(* ===== verification/FileTheorems.v ===== *)
(** * The file-backed store refines the abstract store

    [step_refines]: whatever happens next, as long as nobody disturbs a call
    that awaits and no disk operation fails, the invariant is kept and the
    streams on the disk change as the abstract store of StoreSteps allows.
    With it, what is proved of the steps holds of the file-backed store. *)

From S2P Require Import Prelude Offsets Producer Text Json Types JsonMode StreamStore StoreLemmas StoreSteps StoreGraph FileFrames FileStore FileRuns FileAbstract FileInvariant FileCreate FileTasks FileRecovery.
Local Open Scope js_scope.

Section step.
Context `{!JsonLib} `{!DateLib}.

(** ** What is asked of an event *)

(** No disk operation fails; a stream stays within the safe integers; the name
    of a new file is new; a stream that is created over an expired one replaces
    one without forks; a stream does not expire while it is created; and a crash
    loses no file and cuts none inside a frame (FileRecovery says what happens
    to the streams otherwise). *)
Definition event_safe (ev : Event) (st : FileStore) : Prop :=
  match ev with
  | DoCall _ _ | CloseWithProducer _ _ _ _ _ => True
  | BeginCreate now dirName p o =>
      mutation_locked (tasks st) = true \/ create_safe now p dirName o (disk st)
  | BeginAppend _ p data _ =>
      match db (disk st) !! p with Some m => file_room m data false | None => True end
  | Go now id ok =>
      ok = true /\
      match tasks st !! id with
      | Some (Initial c) =>
          match db (disk st) !! cr_path c with
          | Some m =>
              isExpired now m = false /\
              file_room m (or_else (co_initialData (cr_options c)) []) true
          | None => True
          end
      | _ => True
      end
  | Restart cut => clean_crash cut (disk st)
  end.

#[export] Instance event_safe_dec ev st : Decision (event_safe ev st).
Proof. unfold event_safe. repeat case_match; apply _. Defined.

(** The path an event may create. *)
Definition created_by (ev : Event) : option string :=
  match ev with BeginCreate _ _ p _ => Some p | _ => None end.

Lemma locked_false (f : nat * Task -> bool) (ts : gmap nat Task) id t :
  existsb f (map_to_list ts) = false -> ts !! id = Some t -> f (id, t) = false.
Proof.
  intros He Ht. destruct (f (id, t)) eqn:Hf; [|done].
  assert (existsb f (map_to_list ts) = true); [|congruence].
  apply existsb_exists. exists (id, t). split; [|done].
  apply list_elem_of_In. by apply elem_of_map_to_list.
Qed.

Lemma append_unlocked p ts id t a :
  append_locked p ts = false -> ts !! id = Some t -> append_of t = Some a -> ap_path a <> p.
Proof.
  intros Hl Ht Ha E. pose proof (locked_false _ _ _ _ Hl Ht) as Hf. cbn in Hf.
  rewrite Ha, E, String.eqb_refl in Hf. done.
Qed.

(** ** The synchronous calls *)

Lemma step_call st d' :
  runs_ok st -> refines None (disk st) d' -> calm (with_disk d' st) ->
  runs_ok (with_disk d' st) /\ steps true None (abstract (disk st)) (abstract d').
Proof.
  intros Hst [Hk Hs] Hc. split; [|done]. eapply rebuild_same; [done|by apply keeps_grows|done| |done].
  eapply keeps_ok; [done|apply Hst].
Qed.

(** ** A task appears *)

Lemma no_task st : runs_ok st -> tasks st !! nextTask st = None.
Proof. intros Hst. by apply (r_next _ Hst). Qed.

Lemma new_not_written st : runs_ok st -> not_written (nextTask st) (tasks st).
Proof. intros Hst t Ht. rewrite no_task in Ht by done. done. Qed.

Lemma step_create now dirName p o st st' out :
  runs_ok st -> create_safe now p dirName o (disk st) ->
  step (BeginCreate now dirName p o) st = (st', out) -> calm st' ->
  runs_ok st' /\ steps true (Some p) (abstract (disk st)) (abstract (disk st')).
Proof.
  intros Hst Hsafe. cbn [step]. destruct (mutation_locked (tasks st)) eqn:Hl.
  { intros [= <- <-] _. split; [done|apply rtc_refl]. }
  set (T' := fun q tail u => (q = p /\ tail = [] /\ u = 0%nat) \/ (q <> p /\ tail_of (tasks st) q tail u)).
  pose proof (create_begin_spec now (tail_of (tasks st)) T' p dirName o (disk st) (r_disk _ Hst)
    (r_store _ Hst) (r_soft _ Hst) Hsafe ltac:(by left) ltac:(by right)) as Hb.
  assert (Hother : forall d', keeps (disk st) d' /\ steps true (Some p) (abstract (disk st)) (abstract d') ->
    calm (with_disk d' st) -> runs_ok (with_disk d' st) /\ steps true (Some p) (abstract (disk st)) (abstract d')).
  { intros d' [Hk Hs] Hc'. split; [|done]. eapply rebuild_same; [done|by apply keeps_grows|done| |done].
    eapply keeps_ok; [done|apply Hst]. }
  destruct (create_begin now p dirName o (disk st)) as [d' [[s|c]|e]]; intros [= <- <-] Hc;
    [by apply Hother| |by apply Hother].
  destruct Hb as (Hp & _ & Hcok & [Hrec Hseg] & Hd & Hg & Hs). split; [|done]. unfold spawn.
  eapply (rebuild_insert (Some p)); [done|done|done|lia|lia| |done| |done].
  - eapply disk_ok_weaken; [|done]. intros q m tail n Hm [(-> & -> & ->)|[Hq Ht]];
      [|by apply tail_of_insert; [apply new_not_written|..]].
    left. split_and!; [done|done|]. intros [a b] [[=]|(j & u & Hj & Hu & Hw)]%in_file_insert Ea.
    apply written_append in Hw as Ha.
    assert (Hj' : tasks (spawn d' (Opening c) st) !! j = Some u) by (cbn; by rewrite lookup_insert_ne).
    destruct (undisturbed_append _ _ _ (r_calm _ Hst _ _ Hu) Ha) as (m0 & Hm0 & Hs0).
    destruct (undisturbed_append _ _ _ (Hc _ _ Hj') Ha) as (m1 & Hm1 & Hs1). cbn in Hm1.
    cbn in Ea, Hm0; rewrite Ea in Hm0, Hm1. rewrite Hp in Hrec. assert (m1 = cr_meta c) as -> by congruence.
    destruct Hsafe as (_ & [_ Hfr] & _). apply (Hfr p m0 Hm0).
    rewrite (same_but_access_segment _ _ Hs0), <-(same_but_access_segment _ _ Hs1). done.
  - split; [done|]. intros c' [= <-]. done.
Qed.

(** An append begins. *)
Lemma step_append now p data o st st' out :
  runs_ok st -> event_safe (BeginAppend now p data o) st ->
  step (BeginAppend now p data o) st = (st', out) -> calm st' ->
  runs_ok st' /\ steps true None (abstract (disk st)) (abstract (disk st')).
Proof.
  intros Hst Hsafe. cbn [step]. destruct (_ || _) eqn:Hl.
  { intros [= <- <-] _. split; [done|apply rtc_refl]. }
  apply orb_false_iff in Hl as [Hl _].
  destruct (append_begin now p data o false (disk st)) as [d' r] eqn:Hb.
  apply (append_begin_spec now None) in Hb as (d1 & Hr & Hb); [|apply Hst|].
  2: { intros m Hm. cbn in Hsafe. by rewrite Hm in Hsafe. }
  destruct r as [r|a]; intros [= <- <-] Hc.
  - assert (Hd : same_contents d1 d').
    { destruct Hb as [->|(m & _ & ->)]; [by split|apply same_contents_open]. }
    destruct Hr as [Hk Hs]. cbn [disk with_disk]. rewrite (same_contents_abstract _ _ Hd).
    split; [|done]. eapply (rebuild_same None); [done| | | |done].
    + apply survives_grows. etrans; [by apply survives_keeps|].
      destruct Hb as [->|(m & _ & ->)]; [done|apply survives_open].
    + by rewrite (same_contents_abstract _ _ Hd).
    + eapply same_contents_ok; [done|]. eapply keeps_ok; [done|apply Hst].
  - destruct Hb as (-> & Hm & -> & Hp & Ha). pose proof (same_contents_open (segment (ap_meta a)) (disk st)) as Hd.
    cbn [disk spawn]. rewrite (same_contents_abstract _ _ Hd). split; [|apply rtc_refl]. unfold spawn.
    eapply (rebuild_insert None); [done| | |lia|lia| |done| |].
    + apply survives_grows, survives_open.
    + rewrite (same_contents_abstract _ _ Hd). apply rtc_refl.
    + eapply same_contents_ok; [done|]. eapply disk_ok_weaken; [|apply Hst].
      intros q m tail u _. apply tail_of_insert; [by apply new_not_written|done].
    + split; [by intros ? [= <-]|done].
    + intros b [= <-]. split; [by apply open_file_spec|]. intros j u b Hj Hu Hb. rewrite Hp.
      by eapply append_unlocked.
Qed.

================================

Whenever the word "Definition" shows up in a line of the entries, list that line.

Definition event_safe (ev : Event) (st : FileStore) : Prop :=
Definition created_by (ev : Event) : option string :=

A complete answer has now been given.